Don't worry, I'm only going to look at what I absolutely need to see. True, you can't hide anything, but I won't look at anything that you'd think embarrassing. There's nothing you can do, but I swear I won't look at anything you would prefer me not to see.

This time it wasn't like hearing someone else's thought in his head: this time it was more as if he'd thought it himself. And he knew straight away that it was the truth: Aïn was his friend and would never want to cause him any embarrassment. Aïn wanted only what was best for him, and if he had taken control of his body it was only for a moment – just for long enough to do what had to be done.
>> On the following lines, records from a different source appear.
(** ** Facts of the semantics *)

Lemma attempts_trace_ids lim node a w evs v w' ev :
  attempts_trace timed_execute elapsed lim node a w evs v w' → ev ∈ evs → pae_node_id ev = pn_id node.
Proof.
  induction 1; intros Hin; try (by apply not_elem_of_nil in Hin);
    try (by apply list_elem_of_singleton in Hin as ->).
  apply elem_of_cons in Hin as [->|Hin]; auto.
Qed.

Lemma attempts_trace_success lim node a w evs w' :
  attempts_trace timed_execute elapsed lim node a w evs V_Done w' →
  ∃ ev, ev ∈ evs ∧ pae_node_id ev = pn_id node ∧ pae_success ev = true.
Proof.
  remember V_Done as v. induction 1; simplify_eq.
  - eexists. split; [by left|done].
  - destruct IHattempts_trace as (ev & ? & ?); [done|]. exists ev. split; [by right|done].
Qed.

(** When an attempt is made, every earlier node has succeeded. *)
Lemma nodes_trace_before lim nodes w evs v w' pre ev post :
  nodes_trace timed_execute elapsed lim nodes w evs v w' → evs = pre ++ ev :: post →
  ∃ npre node npost, nodes = npre ++ node :: npost ∧ pae_node_id ev = pn_id node ∧
    ∀ n, n ∈ npre → ∃ ev', ev' ∈ pre ∧ pae_node_id ev' = pn_id n ∧ pae_success ev' = true.
Proof.
  intros Hn. revert pre. induction Hn as [w|node nodes w evs w1 evs' v w' Ha Hn IH|node nodes w evs v w' Ha Hv];
    intros pre Heq.
  - by destruct pre.
  - destruct (decide (length evs ≤ length pre)) as [Hle|Hgt].
    + assert (∃ pre', pre = evs ++ pre' ∧ evs' = pre' ++ ev :: post) as (pre' & -> & Hevs').
      { exists (drop (length evs) pre).
        apply (f_equal (λ l, (take (length evs) l, drop (length evs) l))) in Heq.
        rewrite take_app_length, drop_app_length, take_app_le, drop_app_le in Heq by done.
        injection Heq as H1 H2. split; [|done]. rewrite H1 at 1. by rewrite take_drop. }
      destruct (IH pre' Hevs') as (npre & n & npost & -> & Hid & Hsucc).
      exists (node :: npre), n, npost. split; [done|]. split; [done|].
      intros m [->|Hm]%elem_of_cons.
      * destruct (attempts_trace_success _ _ _ _ _ _ Ha) as (ev' & ? & ?). exists ev'. set_solver.
      * destruct (Hsucc m Hm) as (ev' & ? & ?). exists ev'. set_solver.
    + exists [], node, nodes. split; [done|]. split; [|by intros m ?%not_elem_of_nil].
      eapply attempts_trace_ids; [exact Ha|].
      assert ((evs ++ evs') !! length pre = Some ev) as Hl by (rewrite Heq; by apply list_lookup_middle).
      rewrite lookup_app_l in Hl by lia. by eapply list_elem_of_lookup_2.
  - exists [], node, nodes. split; [done|]. split; [|by intros m ?%not_elem_of_nil].
    eapply attempts_trace_ids; [exact Ha|]. subst. set_solver.
Qed.

(** An error that forbids another attempt is the last event. *)
Lemma attempts_trace_terminal lim node a w evs v w' pre ev post k :
  attempts_trace timed_execute elapsed lim node a w evs v w' → evs = pre ++ ev :: post →
  pae_error_kind ev = Some k → terminal_kind k = true →
  post = [] ∧ ∃ a message, v = V_NodeFailed (pae_node_id ev) a k message.
Proof.
  intros Ht. revert pre. induction Ht; intros pre Heq Hk Hterm.
  - by destruct pre.
  - destruct pre as [|? [|]]; simplify_eq/=.
  - destruct pre as [|? pre]; simplify_eq/=; [congruence|]. eauto.
  - destruct pre as [|? [|]]; simplify_eq/=. eauto.
Qed.

Lemma nodes_trace_terminal lim nodes w evs v w' pre ev post k :
  nodes_trace timed_execute elapsed lim nodes w evs v w' → evs = pre ++ ev :: post →
  pae_error_kind ev = Some k → terminal_kind k = true →
  post = [] ∧ ∃ a message, v = V_NodeFailed (pae_node_id ev) a k message.
Proof.
  intros Hn. revert pre. induction Hn as [w|node nodes w evs w1 evs' v w' Ha Hn IH|node nodes w evs v w' Ha Hv];
    intros pre Heq Hk Hterm.
  - by destruct pre.
  - apply app_eq_app in Heq as (mid & [[-> Hmid]|[-> Hmid]]).
    + destruct mid as [|ev0 mid]; [by eapply (IH []); [rewrite Hmid| |]|].
      injection Hmid as <- ->.
      destruct (attempts_trace_terminal _ _ _ _ _ _ _ pre ev mid k Ha) as (_ & ? & ? & ?); done.
    + by eapply IH.
  - by eapply attempts_trace_terminal.
Qed.

(** Dependencies come first and denials are final: whenever an attempt at a
    node is reported, every node with an edge into it has a successful attempt
    before; and an attempt that failed with PolicyDenied or ApprovalRequired is
    the last of the run, which fails with that error: nothing is tried after
    it. *)
Theorem plan_respects_dependencies_and_denials plan w report w' pre ev post :
  plan_fits plan → plan_typed plan → execute plan w = (report, w') →
  prr_attempt_events report = pre ++ ev :: post →
  (∀ a, plan_edge plan a (pae_node_id ev) →
     ∃ ev', ev' ∈ pre ∧ pae_node_id ev' = a ∧ pae_success ev' = true) ∧
  (∀ k, pae_error_kind ev = Some k → k = PNE_PolicyDenied ∨ k = PNE_ApprovalRequired →
     post = [] ∧ ∃ a message,
       prr_status report = Run_Failed (PRF_NodeFailed (pae_node_id ev) a k message)).
Proof.
  intros Hfit Hty Hex Hevs. destruct (PlanGraph_validate plan) as [[]|error] eqn:Hv.
  2:{ unfold PlanExecutor_execute in Hex. rewrite Hv in Hex. simplify_eq. by destruct pre. }
  destruct (execute_explained plan w report w' Hfit Hty Hv Hex)
    as (order & nodes & v & w1 & [Hperm Hord] & H2 & Ht & Hst & _). split.
  - intros a Hedge.
    destruct (nodes_trace_before _ _ _ _ _ _ _ _ _ Ht Hevs) as (npre & node & npost & -> & Hid & Hsucc).
    apply Forall2_app_inv_r in H2 as (opre & orest & H2pre & H2rest & Ho).
    apply Forall2_cons_inv_r in H2rest as (j & opost & Hj & _ & ->).
    assert (plan_ids plan !! j = Some (pae_node_id ev)) as Hj'.
    { unfold plan_ids. rewrite list_lookup_fmap, Hj, Hid. done. }
    destruct (Hord opre j opost Ho a _ Hedge Hj') as (i & [k Hk]%list_elem_of_lookup & Hi).
    destruct (Forall2_lookup_l _ _ _ _ _ H2pre Hk) as (n & Hn & Hin).
    unfold plan_ids in Hi. rewrite list_lookup_fmap, Hin in Hi. injection Hi as <-.
    apply Hsucc. by eapply list_elem_of_lookup_2.
  - intros k Hk Hkind. assert (terminal_kind k = true) as Hterm by (by destruct Hkind as [->| ->]).
    destruct (nodes_trace_terminal _ _ _ _ _ _ _ _ _ _ Ht Hevs Hk Hterm) as (-> & a & message & ->).
    split; [done|]. by exists a, message.
Qed.
End refinement.
(* ===== verification/PlanVerifier.v ===== *)
(** * PlanVerifier: checking the output of a plan
    (app/src/conversation/plan_verifier.rs) *)
From S2P Require Import Prelude RustStr.
From Stdlib Require Import Ascii.

Record PlanVerificationPolicy := mkPlanVerificationPolicy {
  vp_require_non_empty : bool;
  vp_min_output_chars : Z;
  vp_require_status_prefix : bool;
  vp_deny_markers : gset string;
}.

Definition default_deny_markers : list string :=
  ["tool_failure"; "provider_error"; "no_kernel_context"; "tool_not_found"].

(** [impl Default for PlanVerificationPolicy] *)
Definition PlanVerificationPolicy_default : PlanVerificationPolicy :=
  mkPlanVerificationPolicy true 8 true (list_to_set default_deny_markers).

Record PlanVerificationContext := mkPlanVerificationContext {
  vc_expected_result_lines : Z;
  vc_semantic_anchors : gset string;
  vc_min_anchor_matches : Z;
}.

(** [impl Default for PlanVerificationContext] *)
Definition PlanVerificationContext_default : PlanVerificationContext :=
  mkPlanVerificationContext 1 ∅ 0.

Inductive PlanVerificationFailureCode :=
| VF_EmptyOutput | VF_OutputTooShort | VF_DenyMarkerDetected | VF_InsufficientResultLines
| VF_MissingStatusPrefix | VF_FailureStatusDetected | VF_MissingSemanticAnchors.

#[export] Instance PlanVerificationFailureCode_eq_dec : EqDecision PlanVerificationFailureCode.
Proof. solve_decision. Defined.

Record PlanVerificationReport := mkPlanVerificationReport {
  vr_passed : bool;
  vr_failure_reasons : list string;
  vr_failure_codes : list PlanVerificationFailureCode;
  vr_observed_statuses : list string;
  vr_matched_anchors : list string;
}.

Definition parse_status_prefix (line : string) : option string :=
  remainder ← strip_prefix "[" line;
  bracket_index ← find_str "]" remainder;
  let status := String.substring 0 bracket_index remainder in
  if is_empty (trim status) then None else Some (trim status).

Definition looks_like_failure_status (status : string) : bool :=
  bool_decide (status ∈ ["error"; "denied"; "fail"; "failed"; "forbidden"; "timeout"]).

(** A failure is pushed to both vectors at once. *)
Abbreviation Failure := (PlanVerificationFailureCode * string)%type.

(** [for marker in &policy.deny_markers] *)
Definition marker_failures (normalized : string) (markers : gset string) : list Failure :=
  omap (λ marker,
    if is_empty marker then None
    else if contains marker normalized
    then Some (VF_DenyMarkerDetected, "deny_marker_detected marker=" +:+ marker)
    else None) (btree_elements markers).

(** [for (index, line) in lines.iter().enumerate()]: the failures and the
    statuses seen; a missing prefix that is required ends the loop. *)
Fixpoint scan_lines (require_status_prefix : bool) (index : Z) (ls : list string) :
    list Failure * list string :=
  match ls with
  | [] => ([], [])
  | line :: ls =>
      match parse_status_prefix line with
      | Some status =>
          let normalized_status := to_ascii_lowercase status in
          let '(fails, statuses) := scan_lines require_status_prefix (index + 1) ls in
          ((if looks_like_failure_status normalized_status
            then [(VF_FailureStatusDetected, "failure_status_detected line_index="
                    +:+ display (index + 1)%Z +:+ " status=" +:+ normalized_status)]
            else []) ++ fails,
           normalized_status :: statuses)
      | None =>
          if require_status_prefix then
            ([(VF_MissingStatusPrefix, "missing_status_prefix line_index=" +:+ display (index + 1)%Z
                +:+ " content=" +:+ line)], [])
          else scan_lines require_status_prefix (index + 1) ls
      end
  end.

(** The result lines: trimmed, blank ones dropped. *)
Definition result_lines (trimmed : string) : list string :=
  filter (λ l, l ≠ "") (trim <$> lines trimmed).

(** The anchors worth looking for. *)
Definition usable_anchors (anchors : gset string) : gset string :=
  list_to_set (filter (λ a, 3 ≤ String.length a)
    ((λ a, to_ascii_lowercase (trim a)) <$> elements anchors)).

Definition verify_output (output : string) (context : PlanVerificationContext)
    (policy : PlanVerificationPolicy) : PlanVerificationReport :=
  let trimmed := trim output in
  if is_empty trimmed then
    let fails := if vp_require_non_empty policy then [(VF_EmptyOutput, "empty_output")] else [] in
    mkPlanVerificationReport (bool_decide (fails.*2 = [])) fails.*2 fails.*1 [] []
  else
  let char_count := Z.of_nat (char_count trimmed) in
  let short :=
    if (char_count <? vp_min_output_chars policy)%Z then
      [(VF_OutputTooShort, "output_too_short chars=" +:+ display char_count +:+ " min="
         +:+ display (vp_min_output_chars policy))]
    else [] in
  let normalized := to_ascii_lowercase trimmed in
  let denied := marker_failures normalized (vp_deny_markers policy) in
  let ls := result_lines trimmed in
  let expected_result_lines := Z.max (vc_expected_result_lines context) 1 in
  let missing :=
    if (len ls <? expected_result_lines)%Z then
      [(VF_InsufficientResultLines, "insufficient_result_lines actual=" +:+ display (len ls)
         +:+ " expected>=" +:+ display expected_result_lines)]
    else [] in
  let '(line_fails, observed_statuses) := scan_lines (vp_require_status_prefix policy) 0 ls in
  let semantic_anchors := btree_elements (usable_anchors (vc_semantic_anchors context)) in
  let matched_anchors := filter (λ a, contains a normalized = true) semantic_anchors in
  let anchor_fails :=
    if negb (bool_decide (semantic_anchors = [])) && (0 <? vc_min_anchor_matches context)%Z then
      let required_matches :=
        Z.max (Z.min (vc_min_anchor_matches context) (len semantic_anchors)) 1 in
      if (len matched_anchors <? required_matches)%Z then
        [(VF_MissingSemanticAnchors, "semantic_anchor_miss matched=" +:+ display (len matched_anchors)
           +:+ " required>=" +:+ display required_matches)]
      else []
    else [] in
  let fails := short ++ denied ++ missing ++ line_fails ++ anchor_fails in
  mkPlanVerificationReport (bool_decide (fails.*2 = [])) fails.*2 fails.*1 observed_statuses
    matched_anchors.

(** ** What a passing report means *)

(** A result line that raises no objection. *)
Definition line_acceptable (require_status_prefix : bool) (line : string) : Prop :=
  match parse_status_prefix line with
  | Some status => looks_like_failure_status (to_ascii_lowercase status) = false
  | None => require_status_prefix = false
  end.

Lemma scan_lines_clean req index ls :
  (scan_lines req index ls).1 = [] ↔ Forall (line_acceptable req) ls.
Proof.
  revert index. induction ls as [|line ls IH]; intros index; [done|].
  cbn [scan_lines]. rewrite Forall_cons. unfold line_acceptable at 1.
  specialize (IH (index + 1)%Z). destruct (parse_status_prefix line) as [status|].
  - destruct (scan_lines req (index + 1) ls) as [fails statuses]. simpl in *.
    destruct (looks_like_failure_status _); naive_solver.
  - destruct req; [naive_solver|]. rewrite IH. naive_solver.
Qed.

Lemma marker_failures_clean normalized markers :
  marker_failures normalized markers = [] ↔
  ∀ m, m ∈ markers → m ≠ "" → contains m normalized = false.
Proof.
  unfold marker_failures. setoid_rewrite <-(elem_of_btree_elements markers).
  induction (btree_elements markers) as [|m ms IH]; [csimpl; set_solver|].
  csimpl. setoid_rewrite elem_of_cons. destruct m as [|a m]; cbn [is_empty].
  - rewrite IH. naive_solver.
  - destruct (contains (String a m) normalized) eqn:Hc; [split; [done|]|rewrite IH; naive_solver].
    intros H. specialize (H (String a m)). rewrite Hc in H. naive_solver.
Qed.

(** The specification of an acceptable output. *)
Record output_acceptable (output : string) (context : PlanVerificationContext)
    (policy : PlanVerificationPolicy) : Prop := {
  oa_chars : (vp_min_output_chars policy ≤ Z.of_nat (char_count (trim output)))%Z;
  oa_markers : ∀ m, m ∈ vp_deny_markers policy → m ≠ "" →
    contains m (to_ascii_lowercase (trim output)) = false;
  oa_count : (Z.max (vc_expected_result_lines context) 1 ≤ len (result_lines (trim output)))%Z;
  oa_lines : Forall (line_acceptable (vp_require_status_prefix policy)) (result_lines (trim output));
  oa_anchors : usable_anchors (vc_semantic_anchors context) ≠ ∅ →
    (0 < vc_min_anchor_matches context)%Z →
    (Z.min (vc_min_anchor_matches context) (Z.of_nat (size (usable_anchors (vc_semantic_anchors context))))
     ≤ len (filter (λ a, contains a (to_ascii_lowercase (trim output)) = true)
              (btree_elements (usable_anchors (vc_semantic_anchors context)))))%Z;
}.

Lemma fmap_nil_iff {A B} (f : A → B) l : f <$> l = [] ↔ l = [].
Proof. by destruct l. Qed.

Lemma singleton_if_nil {A} (b : bool) (x : A) : (if b then [x] else []) = [] ↔ b = false.
Proof. by destruct b. Qed.

(** Verification accepts exactly the acceptable outputs: a blank output
    passes exactly when none is required; any other passes exactly when it is
    long enough, contains no deny marker, has the expected number of result
    lines, no line reports a failure or lacks a required status, and enough
    anchors occur. The loop over the lines stops early only when it has already
    failed. *)
Theorem verify_output_exact output context policy :
  vr_passed (verify_output output context policy) = true ↔
  if is_empty (trim output) then vp_require_non_empty policy = false
  else output_acceptable output context policy.
Proof.
  unfold verify_output. destruct (is_empty (trim output)).
  { cbn [vr_passed]. rewrite bool_decide_eq_true. by destruct (vp_require_non_empty policy). }
  destruct (scan_lines _ _ _) as [line_fails statuses] eqn:Hscan. cbn [vr_passed].
  rewrite bool_decide_eq_true, fmap_nil_iff.
  rewrite !app_nil, singleton_if_nil, Z.ltb_ge, marker_failures_clean, singleton_if_nil, Z.ltb_ge.
  pose proof (scan_lines_clean (vp_require_status_prefix policy) 0 (result_lines (trim output))) as Hl.
  rewrite Hscan in Hl. simpl in Hl. rewrite Hl.
  set (anchors := usable_anchors _). set (matched := filter _ _).
  assert (((if negb (bool_decide (btree_elements anchors = [])) && (0 <? vc_min_anchor_matches context)%Z
     then if (len matched <? Z.max (Z.min (vc_min_anchor_matches context) (len (btree_elements anchors))) 1)%Z
          then [(VF_MissingSemanticAnchors, "semantic_anchor_miss matched=" +:+ display (len matched)
             +:+ " required>=" +:+ display (Z.max (Z.min (vc_min_anchor_matches context)
                                                    (len (btree_elements anchors))) 1))]
          else [] else []) = [])
    ↔ (anchors ≠ ∅ → (0 < vc_min_anchor_matches context)%Z →
        (Z.min (vc_min_anchor_matches context) (Z.of_nat (size anchors)) ≤ len matched)%Z)) as ->.
  { rewrite len_btree_elements, <-btree_elements_nil.
    case_bool_decide as Ha; simpl; [naive_solver|].
    assert (0 < Z.of_nat (size anchors))%Z as Hpos.
    { rewrite <-len_btree_elements. destruct (btree_elements anchors); [done|].
      rewrite len_cons. pose proof (len_nonneg l). lia. }
    destruct (Z.ltb_spec 0 (vc_min_anchor_matches context)); [|split; [intros _ _; lia|done]].
    rewrite singleton_if_nil, Z.ltb_ge. split; [intros ? _ _; lia|]. intros Hm. specialize (Hm Ha). lia. }
  split; [intros (?&?&?&?&?); by split|intros [????]; by split_and!].
Qed.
Aïn had almost lost the boy: he'd never before entered a mind so completely unprepared to receive him. Until now the only times he had actually achieved a full mental fusion had been with another Master Guide. But this child clearly had no idea what he was, nor did he have the remotest idea of how to use the Gifts present within him – Gifts which were so much more powerful than anything Aïn had encountered previously. So he took a few precious seconds to try to calm the strange boy down, to soothe him with feelings of love and only then, once the boy was sufficiently relaxed, did Aïn really set to work.

Relying on the vast power hidden at the heart of the boy's consciousness he created an invisible bubble which spread out to include every member of their party, adapting itself to fit their movements and utterly excluding anything which was not part of them – especially anything even remotely connected to the ghorr and its allies. For a non-existent fraction of time the seven members of the group existed solely through the combined abilities of a Master Guide and a child who had no idea what was going on.

Then they were in the Outside, and only Aïn and Julien could see exactly what now surrounded them. The others simply had no sense that could have perceived it, just as someone born blind is unable to see a landscape. But Julien was able to see. The ghorr had been scary enough, but the sight of what might, for want of a better term, be called the other side of the universe would have destroyed his mind if Aïn had not somehow closed his eyes and thus protected him from this new sense that he was using for the very first time.

Aïn had been trained, not only to withstand the chaos, but also to navigate his way through it. The klirks existed in order to make the process simpler, and indeed using the paths they marked out was no more difficult than following a bobsleigh course. On the other hand, travelling without using klirks was a great deal more difficult, because it meant that you had to find your own way through the chaos unaided. The difference was akin to that between travelling by train and hacking your way with a machete through the Amazonian rainforest.

The crossing would take no time at all - at least, not as time is measured in the normal world. But if the Guide were to die in mid-journey while trying to find the way, everyone who was with him would simply cease to exist, and not even a button would be left behind.

Of course, Aïn had no intention of dying. All the same, he was starting to wonder if he had bitten off more than he could chew by trying to rescue everyone. Even using Julien's massive resources, which were far above his own, he felt as if he was swimming in treacle and wearing himself out without making any headway. If he had been accompanied by another Master Guide he would have shared the load – but then even if another Guide had been with him, moving this number of people in these circumstances would still have been impossible.

Ideally he would have preferred to keep the whole thing secret and land discreetly on one of the hidden klirks inside the Tower, but he no longer had the strength to go looking for those hidden portals. Instead he took the simple route and went direct to the Great Gate.